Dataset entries
------

Lemma tcp_print_in m tcp : 0 <= tcp -> tcp + 20 <= Z.of_nat (List.length m) -> is_Some (tcp_print m tcp).
Proof. intros. unfold tcp_print. run. eauto. Qed.

(** What [packet_debug] prints of the segment, when the length claimed lies in the buffer. *)
Lemma packet_debug_spec m offset inbound :
  bytes_ok m -> offset = ihl_of m 0 -> 20 <= offset -> offset + 60 <= Z.of_nat (List.length m) ->
  let body := offset + tcp_hlen_of m offset in
  if (claimed m <=? body) || (claimed m <=? Z.of_nat (List.length m)) then
    exists head lines, packet_debug m 0 offset inbound = Some (head ++ dump_text (claimed m - body) lines) /\
      parse_lines (List.length lines) 0 lines = Some (rd m body (Z.max 0 (claimed m - body)))
  else packet_debug m 0 offset inbound = None.
Proof.
  intros Hm Ho Hi Hl body. unfold packet_debug.
  destruct (ip_print_in m Hm) as [ip_out ->]; [lia|]. cbn [mbind option_bind].
  destruct (tcp_print_in m offset) as [tcp_out ->]; [lia|lia|]. cbn [mbind option_bind]. run.
  change (Z.land (getf m 0 ip_version_ihl) 15 * 4) with (ihl_of m 0). rewrite <- Ho.
  change (Z.shiftr (getf m offset tcp_data_offset) 4 * 4) with (tcp_hlen_of m offset).
  pose proof (tcp_hlen_range m offset Hm ltac:(lia) ltac:(lia)) as Hh.
  rewrite (u8_id (tcp_hlen_of m offset)) by lia. fold (claimed m). fold body.
  replace (claimed m - offset - tcp_hlen_of m offset) with (claimed m - body) by (subst body; lia).
  assert (0 <= claimed m < 65536) as Hc by apply bswap16_range.
  pose proof (raw_packet_print_spec m body (claimed m - body) Hm ltac:(lia) ltac:(lia)) as H.
  replace (claimed m - body <=? 0) with (claimed m <=? body) in H by lia.
  replace (body + (claimed m - body) <=? Z.of_nat (List.length m)) with (claimed m <=? Z.of_nat (List.length m)) in H
    by (f_equal; lia).
  destruct (_ || _).
  - destruct H as (lines & -> & Hread). cbn [mbind option_bind]. eexists _, lines. split; [|done].
    rewrite !(app_assoc _ _ (dump_text _ _)). done.
  - by rewrite H by lia.
Qed.

(** A block whose buffer holds the bytes counted, as far as they are printed. *)
Definition printable_block (t : Block) : Prop :=
  bytes_ok (b_recv_buffer t) /\ Z.min (b_recv_size t) 32 <= Z.of_nat (List.length (b_recv_buffer t)).

Lemma print_recv_in n buf i size :
  bytes_ok buf -> 0 <= i -> Z.min size (i + Z.of_nat n) <= Z.of_nat (List.length buf) ->
  is_Some (print_recv n buf i size).
Proof.
  intros Hb. revert i. induction n as [|n IH]; intros i Hi Hl; cbn [print_recv]; [eauto|].
  destruct (i <? size) eqn:E; [|eauto]. rewrite get_in by mem. cbn [mbind option_bind].
  destruct (IH (i + 1)) as [rest ->]; [lia|lia|]. cbn [mbind option_bind]. eauto.
Qed.

Lemma print_TCB_in t : printable_block t -> is_Some (print_TCB (Some t)).
Proof.
  intros [Hb Hl]. unfold print_TCB. destruct (print_recv_in 32 (b_recv_buffer t) 0 (b_recv_size t)) as [out ->];
    [done|lia|lia|]. cbn [mbind option_bind]. eauto.
Qed.

(** The entry printed for the [k]-th block. *)
Definition entry_of (k : Z) (t : Block) : bytes :=
  NL ++ text "[TCB " ++ fmt_d k ++ text "]" ++ NL ++ default [] (print_TCB (Some t)).

Lemma print_list_lseg h fuel ps blocks p k :
  lseg (h_cells h) p ps None -> Forall2 (fun q t => n_tcb <$> h_cells h !! q = Some t) ps blocks ->
  Forall printable_block blocks -> (List.length ps <= fuel)%nat -> 0 <= k ->
  k + Z.of_nat (List.length ps) <= 2147483647 ->
  print_list fuel h p k = Some (concat (imap (fun i t => entry_of (k + Z.of_nat i) t) blocks)).
Proof.
  intros Hl Hb. revert p fuel k Hl. induction Hb as [|q t ps blocks Hq Hb IH]; intros p fuel k Hl Hp Hf Hk Hmax.
  { cbn in Hl. subst p. by destruct fuel. }
  cbn [lseg] in Hl. destruct Hl as [-> (n & Hn & Hl)]. rewrite Hn in Hq. injection Hq as Ht. subst t.
  apply Forall_cons in Hp as [Hpt Hp]. cbn [List.length] in *. destruct fuel as [|fuel]; [lia|]. cbn [print_list].
  assert (int_add k 1 = Some (k + 1)) as -> by (apply int_add_Some; lia). cbn [mbind option_bind].
  unfold deref. rewrite Hn. cbn [mbind option_bind].
  destruct (print_TCB_in _ Hpt) as [e He]. rewrite He. cbn [mbind option_bind].
  rewrite (IH _ fuel (k + 1)) by (done || lia). cbn [mbind option_bind imap concat].
  f_equal. unfold entry_of at 2. rewrite Z.add_0_r, He. cbn [default from_option]. rewrite <- !app_assoc.
  do 6 apply (f_equal2 app eq_refl). apply f_equal, imap_ext. intros i t _. unfold compose. apply (f_equal2 entry_of); [lia|done].
Qed.

(** ** Properties *)

(** C39 The hexadecimal dump loses nothing: for every packet that lies in the buffer
    [raw_packet_print] terminates without undefined behaviour, and from the lines it prints,
    padding, gaps and character column included, every byte of the packet can be read back,
    in order. *)
Theorem raw_packet_print_roundtrip m p len :
  bytes_ok m -> 0 <= p -> 0 <= len <= 2147483631 -> p + len <= Z.of_nat (List.length m) ->
  exists lines, raw_packet_print m p len = Some (dump_text len lines) /\
    parse_lines (List.length lines) 0 lines = Some (rd m p len).
Proof.
  intros Hm Hp Hl Hr. pose proof (raw_packet_print_spec m p len Hm Hp ltac:(lia)) as H.
  destruct (p + len <=? _) eqn:E; [|lia]. rewrite orb_true_r in H. by rewrite Z.max_r in H by lia.
Qed.

Definition sample_bytes : bytes := map Z.of_nat (seq 90 21).

Lemma raw_packet_print_roundtrip_witness :
  exists lines, raw_packet_print sample_bytes 1 20 = Some (dump_text 20 lines) /\
    parse_lines (List.length lines) 0 lines = Some (map Z.of_nat (seq 91 20)).
Proof.
  destruct (raw_packet_print_roundtrip sample_bytes 1 20) as (lines & H1 & H2);
    [by_eval|lia|lia|vm_compute; discriminate|].
  exists lines. exact (conj H1 H2).
Defined.

(** C40 Verbose mode trusts the length field: with both headers in the buffer, [packet_debug]
    prints exactly the segment's body when the total length the packet claims lies in the
    buffer (or leaves no body), and reads past the end of the buffer, which is undefined, for
    any greater claim. *)
Theorem packet_debug_body m offset inbound :
  bytes_ok m -> offset = ihl_of m 0 -> 20 <= offset -> offset + 60 <= Z.of_nat (List.length m) ->
  let body := offset + tcp_hlen_of m offset in
  if (claimed m <=? body) || (claimed m <=? Z.of_nat (List.length m)) then
    exists head lines, packet_debug m 0 offset inbound = Some (head ++ dump_text (claimed m - body) lines) /\
      parse_lines (List.length lines) 0 lines = Some (rd m body (Z.max 0 (claimed m - body)))
  else packet_debug m 0 offset inbound = None.
Proof. apply packet_debug_spec. Qed.

(** A packet of 40 bytes that claims 2000. *)
Lemma packet_debug_body_witness :
  packet_debug (setf (old_sample ACK 7 1) 0 ip_len (htons 2000)) 0 20 true = None.
Proof.
  pose proof (packet_debug_body (setf (old_sample ACK 7 1) 0 ip_len (htons 2000)) 20 true) as H.
  apply H; [by_eval|reflexivity|lia|vm_compute; discriminate].
Defined.

(** Printing the server visits every connection once: over any well-formed list the loop
    ends and prints the number of connections and then, in the order of the list and
    numbered from zero, one entry per connection with its block's contents. *)
Theorem print_server_lists s ps blocks :
  list_ok s ps -> Forall2 (fun q t => n_tcb <$> h_cells (s_heap s) !! q = Some t) ps blocks ->
  Forall printable_block blocks ->
  print_TCP_Server_Instance (Some s) =
  Some (text "=== TCP Server Instance ===" ++ NL ++
        line_d "Number of TCBs: " (Z.of_nat (List.length blocks)) "" ++
        concat (imap (fun k t => entry_of (Z.of_nat k) t) blocks)).
Proof.
  intros Hok Hb Hp. unfold print_TCP_Server_Instance.
  pose proof (list_ok_turns _ _ Hok) as Hturns. pose proof (lo_max _ _ Hok) as Hmax. unfold TABLE_MAX in Hmax.
  rewrite (print_list_lseg _ _ ps blocks _ 0 (lo_seg _ _ Hok) Hb Hp) by lia. cbn [mbind option_bind].
  rewrite (lo_size _ _ Hok), (Forall2_length _ _ _ Hb). done.
Qed.

(** A list of one established connection. *)
Definition sample_block : Block :=
  let b := fresh_block (MkCID 16777226 40000 33554442 8080) in
  MkBlock (b_id b) TCP_ESTABLISHED (b_send b) (b_recv b) (b_recv_buffer b) 40 0.

Lemma print_server_lists_witness :
  exists out, print_TCP_Server_Instance (Some (one_block sample_block)) = Some out /\ List.length out = 376%nat.
Proof.
  eexists. split.
  - apply (print_server_lists (one_block sample_block) [0%nat] [sample_block] (one_block_list _)).
    + constructor; [reflexivity|constructor].
    + constructor; [|constructor]. split; [by_eval|vm_compute; discriminate].
  - vm_compute. reflexivity.
Defined.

------

* Task requirements: Beginning at the line with "rewrite (IH _" and stopping after the line with "f_equal. unfold entry_of", please write out every line of the data above exactly and nothing else.

* Output below:
  rewrite (IH _ fuel (k + 1)) by (done || lia). cbn [mbind option_bind imap concat].
  f_equal. unfold entry_of at 2. rewrite Z.add_0_r, He. cbn [default from_option]. rewrite <- !app_assoc.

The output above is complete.